You are asked to write out the full listing exactly as it stands.

Data listing
Start of Block

(* ===== verification/Watchers.v ===== *)
(** * Autonomous agents: watchers and their manager

    aagent/watchers/watcher/watcher.go, the base every watcher type embeds, and
    aagent/watchers/watchers.go, the manager that builds and runs the watchers of
    one machine.  Watcher types are constructors of the [Plugins] class; templates,
    fact files and governors are left out. *)
From S2P Require Import Prelude GoLib Regex Files Util DemoLibs Backoff Machine.

(** ** The watcher base *)

(** What a watcher sees of its machine. *)
Record machine_view := {
  mv_State : string;
  mv_LookupExternal : string → res string;
}.

Record Watcher := {
  wt_name : string;
  wt_wtype : string;
  wt_announceInterval : Z;
  (** a notification is waiting in the channel of capacity one *)
  wt_statechg : bool;
  wt_activeStates : list string;
  wt_requiredStates : list ForeignMachineState;
  wt_succEvent : string;
  wt_failEvent : string;
}.

Definition NewWatcher (name wtype : string) (announceInterval : Z) (activeStates : list string)
    (requireState : list ForeignMachineState) (has_machine : bool) (fail success : string) : res Watcher :=
  if String.eqb name "" then Err "name is required"
  else if String.eqb wtype "" then Err "watcher type is required"
  else if negb has_machine then Err "machine is required"
  else Ok {| wt_name := name; wt_wtype := wtype; wt_announceInterval := announceInterval;
             wt_statechg := false; wt_activeStates := activeStates;
             wt_requiredStates := requireState; wt_succEvent := success; wt_failEvent := fail |}.

Definition set_statechg (b : bool) (w : Watcher) : Watcher :=
  {| wt_name := wt_name w; wt_wtype := wt_wtype w; wt_announceInterval := wt_announceInterval w;
     wt_statechg := b; wt_activeStates := wt_activeStates w;
     wt_requiredStates := wt_requiredStates w; wt_succEvent := wt_succEvent w;
     wt_failEvent := wt_failEvent w |}.

(** A full channel drops the notification. *)
Definition NotifyStateChance (w : Watcher) : Watcher := set_statechg true w.

(** [<-w.StateChangeC()]: [None] blocks. *)
Definition receive_state_change (w : Watcher) : option Watcher :=
  if wt_statechg w then Some (set_statechg false w) else None.

(** The event each outcome of a watch fires, if any. *)
Definition SuccessTransition (w : Watcher) : option string :=
  if String.eqb (wt_succEvent w) "" then None else Some (wt_succEvent w).

Definition FailureTransition (w : Watcher) : option string :=
  if String.eqb (wt_failEvent w) "" then None else Some (wt_failEvent w).

(** The loop over the active states: the last assignment before a match counts. *)
Fixpoint match_active (states : list string) (current : string) (stateMatch : bool) : bool :=
  match states with
  | [] => stateMatch
  | s :: rest => if String.eqb s current then true else match_active rest current false
  end.

Fixpoint match_required (v : machine_view) (l : list ForeignMachineState) (m : bool) : bool :=
  match l with
  | [] => m
  | r :: rest =>
      if String.eqb (fs_MachineName r) "" || String.eqb (fs_MachineState r) "" then false
      else
        match mv_LookupExternal v (fs_MachineName r) with
        | Ok state => if negb (String.eqb state (fs_MachineState r)) then false
                      else match_required v rest true
        | _ => false
        end
  end.

Definition ShouldWatch (v : option machine_view) (w : Watcher) : bool :=
  match v with
  | None => false
  | Some v =>
      let stateMatch := Nat.eqb (length (wt_activeStates w)) 0 in
      let foreignStateMatch := Nat.eqb (length (wt_requiredStates w)) 0 in
      let stateMatch := if Nat.ltb 0 (length (wt_activeStates w))
                        then match_active (wt_activeStates w) (mv_State v) stateMatch
                        else stateMatch in
      stateMatch && match_required v (wt_requiredStates w) foreignStateMatch
  end.

(** ** The manager *)

(** The registered watcher types; [new] builds a watcher from its definition, and
    [None] stands for a value that is no watcher. *)
Class Plugins := {
  plugin_new : gmap string (WatcherDef → res (option Watcher));
}.

Record Manager := {
  mg_watchers : gmap string Watcher;
  mg_has_machine : bool;
  (** the watchers started, and those that announce *)
  mg_running : list string;
  mg_announcing : list string;
}.

Definition New : Manager :=
  {| mg_watchers := ∅; mg_has_machine := false; mg_running := []; mg_announcing := [] |}.

Definition SetMachine (g : Manager) : Manager :=
  {| mg_watchers := mg_watchers g; mg_has_machine := true; mg_running := mg_running g;
     mg_announcing := mg_announcing g |}.

Abbreviation ManagerM := (ST Manager string).

Definition set_watchers (ws : gmap string Watcher) (g : Manager) : Manager :=
  {| mg_watchers := ws; mg_has_machine := mg_has_machine g; mg_running := mg_running g;
     mg_announcing := mg_announcing g |}.

Section Manager.
Context `{TL : TimeLib} `{PL : Plugins}.

Definition AddWatcher (w : Watcher) : ManagerM () := λ g,
  match mg_watchers g !! wt_name w with
  | Some _ => (g, Err ("watcher " +:+ wt_name w +:+ " already exist"))
  | None => (set_watchers (<[wt_name w := w]> (mg_watchers g)) g, Ok tt)
  end.

Definition WatcherState (name : string) (g : Manager) : option Watcher := mg_watchers g !! name.

Definition creation_error (w : WatcherDef) (e : string) : string :=
  "could not create " +:+ w_Type w +:+ " watcher '" +:+ w_Name w +:+ "': " +:+ e.

Fixpoint configureWatchers (defs : list WatcherDef) : ManagerM () :=
  match defs with
  | [] => mret tt
  | w :: rest =>
      let '(w, r) := ParseAnnounceInterval w in
      match r with
      | Err e => throw (creation_error w e)
      | Panic p => panic p
      | Ok _ =>
          match plugin_new !! w_Type w with
          | None => throw ("unknown watcher '" +:+ w_Type w +:+ "'")
          | Some new =>
              match new w with
              | Err e => throw (creation_error w e)
              | Panic p => panic p
              | Ok None => throw (w_Type w +:+ " watcher is not a valid watcher")
              | Ok (Some watcher) => AddWatcher watcher;; configureWatchers rest
              end
          end
      end
  end.

(** Starts every watcher, in the unspecified order of the map. *)
Definition Run (defs : list WatcherDef) : ManagerM () := λ g,
  if negb (mg_has_machine g) then (g, Err "manager requires a machine to manage")
  else
    match configureWatchers defs g with
    | (g', Ok _) =>
        let ws := map_to_list (mg_watchers g') in
        ({| mg_watchers := mg_watchers g'; mg_has_machine := mg_has_machine g';
            mg_running := mg_running g' ++ map fst ws;
            mg_announcing := mg_announcing g' ++
              map fst (List.filter (λ x, (0 <? wt_announceInterval x.2)%Z) ws) |}, Ok tt)
    | r => r
    end.

(** Tells every watcher about a transition. *)
Definition NotifyWatchers (g : Manager) : Manager :=
  set_watchers (NotifyStateChance <$> mg_watchers g) g.

(** ** Lemmas *)

Lemma match_active_true states current : states ≠ [] →
  match_active states current (Nat.eqb (length states) 0) = true ↔ current ∈ states.
Proof.
  assert (∀ l, match_active l current false = true ↔ current ∈ l) as Hl.
  { induction l as [|s l IH]; simpl; [split; [done|by intros ?%elem_of_nil]|].
    destruct (String.eqb_spec s current) as [->|Hne]; rewrite elem_of_cons; [by split; auto|].
    rewrite IH. naive_solver. }
  destruct states; [done|]. intros _. apply Hl.
Qed.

End of Block

Answer to this task
(* ===== verification/Watchers.v ===== *)
(** * Autonomous agents: watchers and their manager

    aagent/watchers/watcher/watcher.go, the base every watcher type embeds, and
    aagent/watchers/watchers.go, the manager that builds and runs the watchers of
    one machine.  Watcher types are constructors of the [Plugins] class; templates,
    fact files and governors are left out. *)
From S2P Require Import Prelude GoLib Regex Files Util DemoLibs Backoff Machine.

(** ** The watcher base *)

(** What a watcher sees of its machine. *)
Record machine_view := {
  mv_State : string;
  mv_LookupExternal : string → res string;
}.

Record Watcher := {
  wt_name : string;
  wt_wtype : string;
  wt_announceInterval : Z;
  (** a notification is waiting in the channel of capacity one *)
  wt_statechg : bool;
  wt_activeStates : list string;
  wt_requiredStates : list ForeignMachineState;
  wt_succEvent : string;
  wt_failEvent : string;
}.

Definition NewWatcher (name wtype : string) (announceInterval : Z) (activeStates : list string)
    (requireState : list ForeignMachineState) (has_machine : bool) (fail success : string) : res Watcher :=
  if String.eqb name "" then Err "name is required"
  else if String.eqb wtype "" then Err "watcher type is required"
  else if negb has_machine then Err "machine is required"
  else Ok {| wt_name := name; wt_wtype := wtype; wt_announceInterval := announceInterval;
             wt_statechg := false; wt_activeStates := activeStates;
             wt_requiredStates := requireState; wt_succEvent := success; wt_failEvent := fail |}.

Definition set_statechg (b : bool) (w : Watcher) : Watcher :=
  {| wt_name := wt_name w; wt_wtype := wt_wtype w; wt_announceInterval := wt_announceInterval w;
     wt_statechg := b; wt_activeStates := wt_activeStates w;
     wt_requiredStates := wt_requiredStates w; wt_succEvent := wt_succEvent w;
     wt_failEvent := wt_failEvent w |}.

(** A full channel drops the notification. *)
Definition NotifyStateChance (w : Watcher) : Watcher := set_statechg true w.

(** [<-w.StateChangeC()]: [None] blocks. *)
Definition receive_state_change (w : Watcher) : option Watcher :=
  if wt_statechg w then Some (set_statechg false w) else None.

(** The event each outcome of a watch fires, if any. *)
Definition SuccessTransition (w : Watcher) : option string :=
  if String.eqb (wt_succEvent w) "" then None else Some (wt_succEvent w).

Definition FailureTransition (w : Watcher) : option string :=
  if String.eqb (wt_failEvent w) "" then None else Some (wt_failEvent w).

(** The loop over the active states: the last assignment before a match counts. *)
Fixpoint match_active (states : list string) (current : string) (stateMatch : bool) : bool :=
  match states with
  | [] => stateMatch
  | s :: rest => if String.eqb s current then true else match_active rest current false
  end.

Fixpoint match_required (v : machine_view) (l : list ForeignMachineState) (m : bool) : bool :=
  match l with
  | [] => m
  | r :: rest =>
      if String.eqb (fs_MachineName r) "" || String.eqb (fs_MachineState r) "" then false
      else
        match mv_LookupExternal v (fs_MachineName r) with
        | Ok state => if negb (String.eqb state (fs_MachineState r)) then false
                      else match_required v rest true
        | _ => false
        end
  end.

Definition ShouldWatch (v : option machine_view) (w : Watcher) : bool :=
  match v with
  | None => false
  | Some v =>
      let stateMatch := Nat.eqb (length (wt_activeStates w)) 0 in
      let foreignStateMatch := Nat.eqb (length (wt_requiredStates w)) 0 in
      let stateMatch := if Nat.ltb 0 (length (wt_activeStates w))
                        then match_active (wt_activeStates w) (mv_State v) stateMatch
                        else stateMatch in
      stateMatch && match_required v (wt_requiredStates w) foreignStateMatch
  end.

(** ** The manager *)

(** The registered watcher types; [new] builds a watcher from its definition, and
    [None] stands for a value that is no watcher. *)
Class Plugins := {
  plugin_new : gmap string (WatcherDef → res (option Watcher));
}.

Record Manager := {
  mg_watchers : gmap string Watcher;
  mg_has_machine : bool;
  (** the watchers started, and those that announce *)
  mg_running : list string;
  mg_announcing : list string;
}.

Definition New : Manager :=
  {| mg_watchers := ∅; mg_has_machine := false; mg_running := []; mg_announcing := [] |}.

Definition SetMachine (g : Manager) : Manager :=
  {| mg_watchers := mg_watchers g; mg_has_machine := true; mg_running := mg_running g;
     mg_announcing := mg_announcing g |}.

Abbreviation ManagerM := (ST Manager string).

Definition set_watchers (ws : gmap string Watcher) (g : Manager) : Manager :=
  {| mg_watchers := ws; mg_has_machine := mg_has_machine g; mg_running := mg_running g;
     mg_announcing := mg_announcing g |}.

Section Manager.
Context `{TL : TimeLib} `{PL : Plugins}.

Definition AddWatcher (w : Watcher) : ManagerM () := λ g,
  match mg_watchers g !! wt_name w with
  | Some _ => (g, Err ("watcher " +:+ wt_name w +:+ " already exist"))
  | None => (set_watchers (<[wt_name w := w]> (mg_watchers g)) g, Ok tt)
  end.

Definition WatcherState (name : string) (g : Manager) : option Watcher := mg_watchers g !! name.

Definition creation_error (w : WatcherDef) (e : string) : string :=
  "could not create " +:+ w_Type w +:+ " watcher '" +:+ w_Name w +:+ "': " +:+ e.

Fixpoint configureWatchers (defs : list WatcherDef) : ManagerM () :=
  match defs with
  | [] => mret tt
  | w :: rest =>
      let '(w, r) := ParseAnnounceInterval w in
      match r with
      | Err e => throw (creation_error w e)
      | Panic p => panic p
      | Ok _ =>
          match plugin_new !! w_Type w with
          | None => throw ("unknown watcher '" +:+ w_Type w +:+ "'")
          | Some new =>
              match new w with
              | Err e => throw (creation_error w e)
              | Panic p => panic p
              | Ok None => throw (w_Type w +:+ " watcher is not a valid watcher")
              | Ok (Some watcher) => AddWatcher watcher;; configureWatchers rest
              end
          end
      end
  end.

(** Starts every watcher, in the unspecified order of the map. *)
Definition Run (defs : list WatcherDef) : ManagerM () := λ g,
  if negb (mg_has_machine g) then (g, Err "manager requires a machine to manage")
  else
    match configureWatchers defs g with
    | (g', Ok _) =>
        let ws := map_to_list (mg_watchers g') in
        ({| mg_watchers := mg_watchers g'; mg_has_machine := mg_has_machine g';
            mg_running := mg_running g' ++ map fst ws;
            mg_announcing := mg_announcing g' ++
              map fst (List.filter (λ x, (0 <? wt_announceInterval x.2)%Z) ws) |}, Ok tt)
    | r => r
    end.

(** Tells every watcher about a transition. *)
Definition NotifyWatchers (g : Manager) : Manager :=
  set_watchers (NotifyStateChance <$> mg_watchers g) g.

(** ** Lemmas *)

Lemma match_active_true states current : states ≠ [] →
  match_active states current (Nat.eqb (length states) 0) = true ↔ current ∈ states.
Proof.
  assert (∀ l, match_active l current false = true ↔ current ∈ l) as Hl.
  { induction l as [|s l IH]; simpl; [split; [done|by intros ?%elem_of_nil]|].
    destruct (String.eqb_spec s current) as [->|Hne]; rewrite elem_of_cons; [by split; auto|].
    rewrite IH. naive_solver. }
  destruct states; [done|]. intros _. apply Hl.
Qed.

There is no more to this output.